### TASK DETAILS
From the line holding "(** Lists around a block that is on them. *)" to the final line of the entries, set down each line exactly, including both, and nothing more.

### STORED DATA
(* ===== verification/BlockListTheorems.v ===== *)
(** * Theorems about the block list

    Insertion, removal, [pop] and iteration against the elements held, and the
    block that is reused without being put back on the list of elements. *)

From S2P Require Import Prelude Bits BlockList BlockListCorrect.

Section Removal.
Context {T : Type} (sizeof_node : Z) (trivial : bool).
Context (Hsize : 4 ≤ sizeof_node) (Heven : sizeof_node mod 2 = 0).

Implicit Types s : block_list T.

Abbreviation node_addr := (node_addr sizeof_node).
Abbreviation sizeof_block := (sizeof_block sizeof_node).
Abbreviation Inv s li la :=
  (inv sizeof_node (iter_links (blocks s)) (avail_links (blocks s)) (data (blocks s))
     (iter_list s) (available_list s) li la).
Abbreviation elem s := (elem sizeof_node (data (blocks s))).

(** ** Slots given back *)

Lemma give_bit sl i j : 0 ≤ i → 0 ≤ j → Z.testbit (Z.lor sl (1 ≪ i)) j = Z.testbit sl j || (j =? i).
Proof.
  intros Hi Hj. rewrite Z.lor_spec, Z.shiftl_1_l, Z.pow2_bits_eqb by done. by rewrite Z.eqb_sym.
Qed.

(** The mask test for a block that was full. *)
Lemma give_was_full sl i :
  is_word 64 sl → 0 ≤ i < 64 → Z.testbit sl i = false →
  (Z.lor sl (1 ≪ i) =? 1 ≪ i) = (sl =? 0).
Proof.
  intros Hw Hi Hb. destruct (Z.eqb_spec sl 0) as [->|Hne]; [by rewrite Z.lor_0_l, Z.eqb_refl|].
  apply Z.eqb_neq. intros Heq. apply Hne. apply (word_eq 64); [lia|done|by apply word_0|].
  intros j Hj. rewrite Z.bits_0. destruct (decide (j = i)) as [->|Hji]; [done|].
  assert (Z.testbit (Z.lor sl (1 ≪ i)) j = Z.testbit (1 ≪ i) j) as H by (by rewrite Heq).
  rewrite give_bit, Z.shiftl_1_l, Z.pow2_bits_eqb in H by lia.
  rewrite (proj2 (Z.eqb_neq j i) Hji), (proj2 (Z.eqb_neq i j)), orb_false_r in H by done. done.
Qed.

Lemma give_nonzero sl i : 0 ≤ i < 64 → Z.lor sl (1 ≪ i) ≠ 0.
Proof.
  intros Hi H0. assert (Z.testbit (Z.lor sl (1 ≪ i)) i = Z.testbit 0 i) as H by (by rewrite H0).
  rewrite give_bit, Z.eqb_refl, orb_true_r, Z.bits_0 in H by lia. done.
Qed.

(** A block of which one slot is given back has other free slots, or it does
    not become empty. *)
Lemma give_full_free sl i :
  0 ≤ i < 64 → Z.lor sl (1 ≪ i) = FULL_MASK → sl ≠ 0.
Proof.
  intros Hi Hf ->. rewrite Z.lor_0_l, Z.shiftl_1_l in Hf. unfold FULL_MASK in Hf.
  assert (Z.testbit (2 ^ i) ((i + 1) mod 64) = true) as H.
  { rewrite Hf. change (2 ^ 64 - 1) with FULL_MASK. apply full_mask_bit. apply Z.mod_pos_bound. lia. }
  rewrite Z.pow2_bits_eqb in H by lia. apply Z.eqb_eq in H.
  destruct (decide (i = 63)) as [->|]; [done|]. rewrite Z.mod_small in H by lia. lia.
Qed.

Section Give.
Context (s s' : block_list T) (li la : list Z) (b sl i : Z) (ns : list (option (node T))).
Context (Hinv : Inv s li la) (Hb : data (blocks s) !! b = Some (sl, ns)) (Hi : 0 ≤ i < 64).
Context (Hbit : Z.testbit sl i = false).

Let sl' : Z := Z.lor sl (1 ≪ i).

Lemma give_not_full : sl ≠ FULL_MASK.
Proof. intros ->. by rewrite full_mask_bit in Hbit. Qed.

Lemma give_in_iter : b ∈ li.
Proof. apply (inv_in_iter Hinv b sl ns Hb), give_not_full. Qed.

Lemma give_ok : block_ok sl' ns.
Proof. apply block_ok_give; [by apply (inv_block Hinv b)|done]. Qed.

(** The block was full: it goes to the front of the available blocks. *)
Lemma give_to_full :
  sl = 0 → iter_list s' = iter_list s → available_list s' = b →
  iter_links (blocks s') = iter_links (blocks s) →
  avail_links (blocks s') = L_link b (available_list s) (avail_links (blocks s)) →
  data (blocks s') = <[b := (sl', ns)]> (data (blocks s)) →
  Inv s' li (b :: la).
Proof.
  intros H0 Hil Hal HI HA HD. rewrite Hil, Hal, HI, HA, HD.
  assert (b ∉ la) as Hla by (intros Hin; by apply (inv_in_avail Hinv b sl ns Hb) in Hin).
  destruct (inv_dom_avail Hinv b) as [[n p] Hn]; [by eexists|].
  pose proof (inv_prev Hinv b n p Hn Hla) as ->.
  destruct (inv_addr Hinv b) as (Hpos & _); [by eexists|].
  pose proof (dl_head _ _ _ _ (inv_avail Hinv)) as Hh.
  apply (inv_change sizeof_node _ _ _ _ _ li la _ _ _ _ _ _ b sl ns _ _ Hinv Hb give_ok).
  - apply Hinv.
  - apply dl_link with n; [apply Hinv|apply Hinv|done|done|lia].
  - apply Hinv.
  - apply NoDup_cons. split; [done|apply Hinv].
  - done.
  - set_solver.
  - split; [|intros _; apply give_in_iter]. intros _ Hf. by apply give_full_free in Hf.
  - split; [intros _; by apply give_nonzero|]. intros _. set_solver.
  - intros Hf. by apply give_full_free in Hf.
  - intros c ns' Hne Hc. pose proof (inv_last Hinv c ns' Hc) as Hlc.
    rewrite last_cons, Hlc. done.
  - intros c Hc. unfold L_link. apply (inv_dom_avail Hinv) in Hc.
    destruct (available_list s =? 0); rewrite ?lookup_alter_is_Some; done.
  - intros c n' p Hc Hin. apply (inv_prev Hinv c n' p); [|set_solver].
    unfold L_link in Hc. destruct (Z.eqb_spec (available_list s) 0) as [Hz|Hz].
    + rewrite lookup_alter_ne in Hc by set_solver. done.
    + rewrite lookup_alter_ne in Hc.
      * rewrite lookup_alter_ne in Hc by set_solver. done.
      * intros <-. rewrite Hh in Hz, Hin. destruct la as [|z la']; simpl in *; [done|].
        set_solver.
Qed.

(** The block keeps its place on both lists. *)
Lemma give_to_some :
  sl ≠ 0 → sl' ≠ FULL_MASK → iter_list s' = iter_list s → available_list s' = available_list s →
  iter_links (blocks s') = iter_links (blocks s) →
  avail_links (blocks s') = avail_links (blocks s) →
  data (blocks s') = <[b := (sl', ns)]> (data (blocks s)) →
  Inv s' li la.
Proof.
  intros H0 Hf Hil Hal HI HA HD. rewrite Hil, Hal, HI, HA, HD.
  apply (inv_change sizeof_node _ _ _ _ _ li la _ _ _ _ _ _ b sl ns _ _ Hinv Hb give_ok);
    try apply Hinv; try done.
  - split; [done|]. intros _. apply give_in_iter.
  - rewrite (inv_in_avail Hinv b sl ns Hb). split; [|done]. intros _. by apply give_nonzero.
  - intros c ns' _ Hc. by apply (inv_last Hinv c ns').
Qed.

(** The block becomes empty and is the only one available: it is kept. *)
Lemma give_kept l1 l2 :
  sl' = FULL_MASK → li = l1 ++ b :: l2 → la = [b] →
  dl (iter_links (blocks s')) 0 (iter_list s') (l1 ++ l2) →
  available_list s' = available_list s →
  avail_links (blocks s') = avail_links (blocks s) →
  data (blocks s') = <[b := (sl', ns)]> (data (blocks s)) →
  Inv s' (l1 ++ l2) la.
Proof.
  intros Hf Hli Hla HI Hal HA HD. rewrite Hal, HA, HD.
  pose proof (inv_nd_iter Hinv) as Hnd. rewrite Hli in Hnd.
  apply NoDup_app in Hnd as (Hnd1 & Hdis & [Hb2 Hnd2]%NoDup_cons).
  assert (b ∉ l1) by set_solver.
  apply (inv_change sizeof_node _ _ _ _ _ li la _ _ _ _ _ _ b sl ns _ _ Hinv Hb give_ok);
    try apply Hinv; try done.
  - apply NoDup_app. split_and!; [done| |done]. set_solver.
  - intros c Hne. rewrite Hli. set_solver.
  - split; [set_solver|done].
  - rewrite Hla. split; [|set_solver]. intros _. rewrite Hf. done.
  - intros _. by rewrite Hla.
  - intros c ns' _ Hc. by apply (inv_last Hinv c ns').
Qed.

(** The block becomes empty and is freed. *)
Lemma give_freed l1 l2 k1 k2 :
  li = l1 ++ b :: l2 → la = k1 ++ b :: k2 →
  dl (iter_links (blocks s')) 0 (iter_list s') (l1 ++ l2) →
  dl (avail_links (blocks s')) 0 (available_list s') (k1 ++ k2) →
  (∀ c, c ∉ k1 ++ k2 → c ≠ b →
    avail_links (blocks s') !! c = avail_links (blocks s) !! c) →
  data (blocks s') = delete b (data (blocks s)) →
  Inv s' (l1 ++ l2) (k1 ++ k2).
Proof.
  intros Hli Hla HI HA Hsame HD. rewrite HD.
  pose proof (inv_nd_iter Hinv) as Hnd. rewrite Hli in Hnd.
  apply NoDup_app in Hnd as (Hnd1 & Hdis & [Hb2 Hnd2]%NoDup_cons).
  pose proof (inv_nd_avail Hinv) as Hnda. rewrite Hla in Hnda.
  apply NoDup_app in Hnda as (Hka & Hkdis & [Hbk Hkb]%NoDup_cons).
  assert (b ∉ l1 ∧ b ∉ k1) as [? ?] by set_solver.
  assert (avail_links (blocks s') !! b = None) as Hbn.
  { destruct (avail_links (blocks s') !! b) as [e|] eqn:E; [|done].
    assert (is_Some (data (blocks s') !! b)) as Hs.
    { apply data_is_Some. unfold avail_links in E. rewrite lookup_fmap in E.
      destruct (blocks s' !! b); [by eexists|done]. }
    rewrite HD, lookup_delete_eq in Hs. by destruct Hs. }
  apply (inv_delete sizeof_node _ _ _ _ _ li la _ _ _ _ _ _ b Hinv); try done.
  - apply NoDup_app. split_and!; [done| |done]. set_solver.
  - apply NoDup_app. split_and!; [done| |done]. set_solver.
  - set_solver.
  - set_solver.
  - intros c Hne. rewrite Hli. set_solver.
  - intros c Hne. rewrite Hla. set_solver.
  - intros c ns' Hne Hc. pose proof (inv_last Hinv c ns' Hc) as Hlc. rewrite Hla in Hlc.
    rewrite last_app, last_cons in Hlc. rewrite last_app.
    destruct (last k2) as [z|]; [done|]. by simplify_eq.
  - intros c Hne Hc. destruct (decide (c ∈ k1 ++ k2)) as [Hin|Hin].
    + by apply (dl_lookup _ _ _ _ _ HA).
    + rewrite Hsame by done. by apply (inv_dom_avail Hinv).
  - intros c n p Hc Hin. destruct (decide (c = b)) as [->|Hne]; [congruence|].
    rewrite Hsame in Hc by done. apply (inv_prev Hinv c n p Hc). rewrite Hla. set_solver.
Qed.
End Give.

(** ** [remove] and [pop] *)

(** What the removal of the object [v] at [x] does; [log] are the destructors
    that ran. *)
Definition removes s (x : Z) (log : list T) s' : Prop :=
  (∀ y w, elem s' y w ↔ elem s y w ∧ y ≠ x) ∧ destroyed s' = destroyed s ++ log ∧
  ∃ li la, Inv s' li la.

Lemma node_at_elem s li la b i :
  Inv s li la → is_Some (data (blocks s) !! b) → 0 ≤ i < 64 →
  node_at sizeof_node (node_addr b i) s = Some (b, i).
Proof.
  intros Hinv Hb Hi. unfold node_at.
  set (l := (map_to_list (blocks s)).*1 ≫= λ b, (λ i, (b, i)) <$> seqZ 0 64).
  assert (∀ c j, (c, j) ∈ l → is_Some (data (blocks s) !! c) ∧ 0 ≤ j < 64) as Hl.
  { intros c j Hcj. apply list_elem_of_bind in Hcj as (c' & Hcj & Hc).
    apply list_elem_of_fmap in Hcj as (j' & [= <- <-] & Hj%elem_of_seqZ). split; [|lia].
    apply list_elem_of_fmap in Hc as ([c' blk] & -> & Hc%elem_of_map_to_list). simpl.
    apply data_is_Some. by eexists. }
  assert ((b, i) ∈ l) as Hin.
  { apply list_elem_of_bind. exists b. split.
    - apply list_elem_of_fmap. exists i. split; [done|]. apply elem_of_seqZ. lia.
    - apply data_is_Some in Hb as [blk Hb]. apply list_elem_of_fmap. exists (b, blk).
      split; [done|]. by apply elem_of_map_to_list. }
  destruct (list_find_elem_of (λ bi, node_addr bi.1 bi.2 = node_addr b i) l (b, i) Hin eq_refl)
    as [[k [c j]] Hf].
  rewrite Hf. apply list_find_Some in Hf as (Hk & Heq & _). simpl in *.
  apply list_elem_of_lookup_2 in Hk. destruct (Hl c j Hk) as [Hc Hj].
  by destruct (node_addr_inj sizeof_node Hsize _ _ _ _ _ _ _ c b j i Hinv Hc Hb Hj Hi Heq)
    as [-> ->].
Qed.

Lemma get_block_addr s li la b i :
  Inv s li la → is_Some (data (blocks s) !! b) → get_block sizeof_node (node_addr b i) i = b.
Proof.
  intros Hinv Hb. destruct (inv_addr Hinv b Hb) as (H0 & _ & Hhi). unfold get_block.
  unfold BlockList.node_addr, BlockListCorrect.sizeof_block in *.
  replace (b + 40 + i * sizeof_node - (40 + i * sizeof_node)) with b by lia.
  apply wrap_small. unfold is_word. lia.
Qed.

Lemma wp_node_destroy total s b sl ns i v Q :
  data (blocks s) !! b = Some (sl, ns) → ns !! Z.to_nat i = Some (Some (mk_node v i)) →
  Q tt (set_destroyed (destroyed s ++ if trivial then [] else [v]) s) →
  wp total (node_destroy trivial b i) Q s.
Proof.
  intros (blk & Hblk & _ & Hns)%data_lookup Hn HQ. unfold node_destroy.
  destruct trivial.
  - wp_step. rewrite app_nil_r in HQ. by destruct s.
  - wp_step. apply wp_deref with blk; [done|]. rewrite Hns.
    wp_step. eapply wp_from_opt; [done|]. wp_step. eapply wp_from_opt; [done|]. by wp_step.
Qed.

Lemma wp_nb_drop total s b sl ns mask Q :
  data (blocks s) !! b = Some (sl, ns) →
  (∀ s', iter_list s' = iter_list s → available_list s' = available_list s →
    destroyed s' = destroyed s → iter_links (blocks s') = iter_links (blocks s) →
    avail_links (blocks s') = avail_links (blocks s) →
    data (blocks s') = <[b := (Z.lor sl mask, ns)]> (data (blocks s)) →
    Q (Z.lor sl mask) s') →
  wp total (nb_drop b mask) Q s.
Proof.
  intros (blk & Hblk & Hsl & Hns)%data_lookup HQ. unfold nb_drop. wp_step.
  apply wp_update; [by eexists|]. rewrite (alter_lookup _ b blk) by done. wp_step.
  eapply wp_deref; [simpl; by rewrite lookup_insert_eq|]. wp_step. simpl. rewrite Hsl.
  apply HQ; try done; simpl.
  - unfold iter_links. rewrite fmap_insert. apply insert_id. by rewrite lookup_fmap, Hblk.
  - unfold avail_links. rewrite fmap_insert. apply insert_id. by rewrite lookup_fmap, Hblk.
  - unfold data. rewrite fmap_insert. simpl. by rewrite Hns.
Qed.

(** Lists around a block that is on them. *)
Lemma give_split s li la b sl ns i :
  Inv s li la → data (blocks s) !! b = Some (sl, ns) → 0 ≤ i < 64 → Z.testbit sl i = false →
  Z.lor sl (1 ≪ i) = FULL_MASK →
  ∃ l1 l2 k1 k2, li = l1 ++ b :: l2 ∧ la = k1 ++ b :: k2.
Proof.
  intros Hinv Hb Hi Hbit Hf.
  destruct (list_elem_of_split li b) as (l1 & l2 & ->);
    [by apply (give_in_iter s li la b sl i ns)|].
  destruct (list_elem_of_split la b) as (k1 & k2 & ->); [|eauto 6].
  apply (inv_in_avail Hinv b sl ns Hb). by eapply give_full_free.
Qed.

### REPLY
(** Lists around a block that is on them. *)
Lemma give_split s li la b sl ns i :
  Inv s li la → data (blocks s) !! b = Some (sl, ns) → 0 ≤ i < 64 → Z.testbit sl i = false →
  Z.lor sl (1 ≪ i) = FULL_MASK →
  ∃ l1 l2 k1 k2, li = l1 ++ b :: l2 ∧ la = k1 ++ b :: k2.
Proof.
  intros Hinv Hb Hi Hbit Hf.
  destruct (list_elem_of_split li b) as (l1 & l2 & ->);
    [by apply (give_in_iter s li la b sl i ns)|].
  destruct (list_elem_of_split la b) as (k1 & k2 & ->); [|eauto 6].
  apply (inv_in_avail Hinv b sl ns Hb). by eapply give_full_free.
Qed.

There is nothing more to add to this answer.